__WHAT YOU WILL DO__: The entries that follow include a run beginning at the line with "events := events st ++ [EClose" and ending at the line with "(** A list (or"; restate that run word for word and leave the rest out.

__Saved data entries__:
---

(** * Near-Earth objects and close approaches: models and writers

    A shallow embedding of [models.py] (the record types [NearEarthObject]
    and [CloseApproach], their constructors and derived strings) and of
    [write.py] (the CSV and JSON writers), followed by the properties the
    specification states about them.

    Python exceptions are explicit: a computation that may raise returns a
    [result]; the writers, which also touch the file system, run in a small
    state-and-exception monad over [fs]. *)

From Stdlib Require Import Ascii Floats.
From stdpp Require Import gmap strings list pretty.

Open Scope string_scope.

(** ** Exceptions and results *)

Inductive exn : Type :=
| ValueError
| TypeError
| OSError
| OtherError (cls : string).

#[global] Instance exn_eq_dec : EqDecision exn.
Proof. solve_decision. Defined.

Inductive result (A : Type) : Type :=
| Ok (a : A)
| Raise (e : exn).

Arguments Ok {A} a.
Arguments Raise {A} e.

#[global] Instance result_ret : MRet result := fun A a => Ok a.

#[global] Instance result_bind : MBind result := fun A B k c =>
  match c with
  | Ok a => k a
  | Raise e => Raise e
  end.

(** [try: body except (caught...): handler]: the handler runs only for an
    exception of one of the listed classes; any other exception goes on. *)
Definition try_except {A} (body : result A) (caught : list exn)
    (handler : result A) : result A :=
  match body with
  | Ok a => Ok a
  | Raise e => if bool_decide (e ∈ caught) then handler else Raise e
  end.

(** ** Raw field values

    The constructors receive the cells of a data row: a field is either
    missing ([None]) or a [str]. *)

Inductive raw : Type :=
| RNone
| RStr (s : string).

#[global] Instance raw_eq_dec : EqDecision raw.
Proof. solve_decision. Defined.

(** [bool(v)]: [None] and the empty string are false. *)
Definition truthy (v : raw) : bool :=
  match v with
  | RNone => false
  | RStr s => negb (String.eqb s "")
  end.

(** [str(v)]. *)
Definition py_str (v : raw) : string :=
  match v with
  | RNone => "None"
  | RStr s => s
  end.

(** [v == lit] for a string literal [lit]. *)
Definition eq_str (v : raw) (lit : string) : bool :=
  match v with
  | RNone => false
  | RStr s => String.eqb s lit
  end.

(** Truthiness of an attribute that holds [None] or a [str]. *)
Definition truthy_attr (o : option string) : bool :=
  match o with
  | None => false
  | Some s => negb (String.eqb s "")
  end.

(** An attribute holding [None] or a [str], as an f-string renders it. *)
Definition format_attr (o : option string) : string :=
  match o with
  | None => "None"
  | Some s => s
  end.

(** ** Values handed to the [csv] and [json] modules *)

#[local] Unset Elimination Schemes.

Inductive pyval : Type :=
| VNone
| VBool (b : bool)
| VFloat (x : float)
| VStr (s : string)
| VList (items : list pyval)
| VDict (entries : list (string * pyval)).

#[local] Set Elimination Schemes.

(** A [dict] literal with string keys, in insertion order. *)
Definition dict : Type := list (string * pyval).

(** [d.get(key, default)]. *)
Definition dict_get (d : dict) (key : string) (dflt : pyval) : pyval :=
  match find (fun kv => String.eqb (fst kv) key) d with
  | Some kv => snd kv
  | None => dflt
  end.

(** An attribute holding [None] or a [str], as a value. *)
Definition of_attr (o : option string) : pyval :=
  match o with
  | None => VNone
  | Some s => VStr s
  end.

(** ** The file system

    A file is the sequence of records handed to the library that renders
    it: the rows given to the [csv] writer, or the document and indent
    given to [json.dump].  [open(path, 'w')] raises [OSError] on a path of
    [unwritable], and otherwise creates or truncates the file.  [events]
    logs every handle acquired and released. *)

Inductive chunk : Type :=
| CsvRow (cells : list pyval)
| JsonDump (obj : pyval) (indent : nat).

Inductive event : Type :=
| EOpen (path : string)
| EClose (path : string).

Record fs : Type := {
  files : gmap string (list chunk);
  unwritable : gset string;
  events : list event
}.

(** State and exceptions: an exception keeps the state reached so far. *)
Definition io (A : Type) : Type := fs -> result A * fs.

Definition io_ret {A} (a : A) : io A := fun st => (Ok a, st).

Definition io_raise {A} (e : exn) : io A := fun st => (Raise e, st).

Definition io_bind {A B} (c : io A) (k : A -> io B) : io B := fun st =>
  match c st with
  | (Ok a, st') => k a st'
  | (Raise e, st') => (Raise e, st')
  end.

(** A computation without file-system effects. *)
Definition io_lift {A} (c : result A) : io A := fun st => (c, st).

#[global] Instance io_mret : MRet io := @io_ret.

#[global] Instance io_mbind : MBind io := fun A B k c => io_bind c k.

Definition open_w (path : string) : io unit := fun st =>
  if bool_decide (path ∈ unwritable st) then (Raise OSError, st)
  else (Ok (),
        {| files := <[path := []]> (files st);
           unwritable := unwritable st;
           events := events st ++ [EOpen path] |}).

Definition close (path : string) (st : fs) : fs :=
  {| files := files st;
     unwritable := unwritable st;
     events := events st ++ [EClose path] |}.

(** [with open(path, 'w') as f: body]: the handle is released on every
    exit of the body, normal or exceptional. *)
Definition with_open {A} (path : string) (body : io A) : io A := fun st =>
  match open_w path st with
  | (Ok _, st1) => let (r, st2) := body st1 in (r, close path st2)
  | (Raise e, st1) => (Raise e, st1)
  end.

(** One more record written through the handle on [path]. *)
Definition write_chunk (path : string) (c : chunk) : io unit := fun st =>
  (Ok (),
   {| files :=
        <[path := (default [] (files st !! path) ++ [c])%list]> (files st);
      unwritable := unwritable st;
      events := events st |}).

(** ** [csv.DictWriter] (default [restval=''], [extrasaction='raise']) *)

Definition DictWriter_dict_to_list (fieldnames : list string)
    (rowdict : dict) : result (list pyval) :=
  if forallb (fun kv => bool_decide (fst kv ∈ fieldnames)) rowdict
  then Ok ((fun key => dict_get rowdict key (VStr "")) <$> fieldnames)
  else Raise ValueError.

Definition DictWriter_writerow (path : string) (fieldnames : list string)
    (rowdict : dict) : io unit :=
  cells ← io_lift (DictWriter_dict_to_list fieldnames rowdict);
  write_chunk path (CsvRow cells).

(** [writeheader()] is [writerow(dict(zip(fieldnames, fieldnames)))]. *)
Definition DictWriter_writeheader (path : string)
    (fieldnames : list string) : io unit :=
  DictWriter_writerow path fieldnames (zip fieldnames (VStr <$> fieldnames)).

(** ** Iterables

    What a [for] loop sees of [results]: the items yielded one by one,
    until the iterator is exhausted or its [__next__] raises. *)

Inductive iterable (A : Type) : Type :=
| StopIteration
| Yield (item : A) (rest : iterable A)
| IterRaise (e : exn).

Arguments StopIteration {A}.
Arguments Yield {A} item rest.
Arguments IterRaise {A} e.

(** A list (or any iterable that runs to its end) as an iterable. *)
Fixpoint iter {A} (l : list A) : iterable A :=
  match l with
  | [] => StopIteration
  | x :: l' => Yield x (iter l')
  end.

(** The items yielded before the iteration ends. *)
Fixpoint items {A} (it : iterable A) : list A :=
  match it with
  | StopIteration => []
  | Yield x rest => x :: items rest
  | IterRaise _ => []
  end.

(** The exception, if any, that iterating to the end runs into. *)
Fixpoint iter_error {A} (it : iterable A) : option exn :=
  match it with
  | StopIteration => None
  | Yield _ rest => iter_error rest
  | IterRaise e => Some e
  end.

(** ** The interpreter's float builtins

    [float(s)] on a string and the [.2f] format are the interpreter's, not
    this program's; they are taken as an interface.  [float_of_str s] is
    [None] where [float(s)] raises [ValueError].  The two laws are the
    ones the program relies on: the empty string is no number, and the
    literal ["nan"] denotes the not-a-number value. *)

Class Builtins : Type := {
  float_of_str : string -> option float;
  format_2f : float -> string;
  float_of_str_empty : float_of_str "" = None;
  float_of_str_nan : float_of_str "nan" = Some nan
}.

(** ** The helpers module

    [helpers.cd_to_datetime] and [helpers.datetime_to_str] are imported by
    [models.py]; the timestamp type and both conversions are parameters. *)

Class Helpers : Type := {
  datetime : Type;
  cd_to_datetime : raw -> result datetime;
  datetime_to_str : datetime -> string
}.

---

__RESPONSE__:
     events := events st ++ [EClose path] |}.

(** [with open(path, 'w') as f: body]: the handle is released on every
    exit of the body, normal or exceptional. *)
Definition with_open {A} (path : string) (body : io A) : io A := fun st =>
  match open_w path st with
  | (Ok _, st1) => let (r, st2) := body st1 in (r, close path st2)
  | (Raise e, st1) => (Raise e, st1)
  end.

(** One more record written through the handle on [path]. *)
Definition write_chunk (path : string) (c : chunk) : io unit := fun st =>
  (Ok (),
   {| files :=
        <[path := (default [] (files st !! path) ++ [c])%list]> (files st);
      unwritable := unwritable st;
      events := events st |}).

(** ** [csv.DictWriter] (default [restval=''], [extrasaction='raise']) *)

Definition DictWriter_dict_to_list (fieldnames : list string)
    (rowdict : dict) : result (list pyval) :=
  if forallb (fun kv => bool_decide (fst kv ∈ fieldnames)) rowdict
  then Ok ((fun key => dict_get rowdict key (VStr "")) <$> fieldnames)
  else Raise ValueError.

Definition DictWriter_writerow (path : string) (fieldnames : list string)
    (rowdict : dict) : io unit :=
  cells ← io_lift (DictWriter_dict_to_list fieldnames rowdict);
  write_chunk path (CsvRow cells).

(** [writeheader()] is [writerow(dict(zip(fieldnames, fieldnames)))]. *)
Definition DictWriter_writeheader (path : string)
    (fieldnames : list string) : io unit :=
  DictWriter_writerow path fieldnames (zip fieldnames (VStr <$> fieldnames)).

(** ** Iterables

    What a [for] loop sees of [results]: the items yielded one by one,
    until the iterator is exhausted or its [__next__] raises. *)

Inductive iterable (A : Type) : Type :=
| StopIteration
| Yield (item : A) (rest : iterable A)
| IterRaise (e : exn).

Arguments StopIteration {A}.
Arguments Yield {A} item rest.
Arguments IterRaise {A} e.

(** A list (or any iterable that runs to its end) as an iterable. *)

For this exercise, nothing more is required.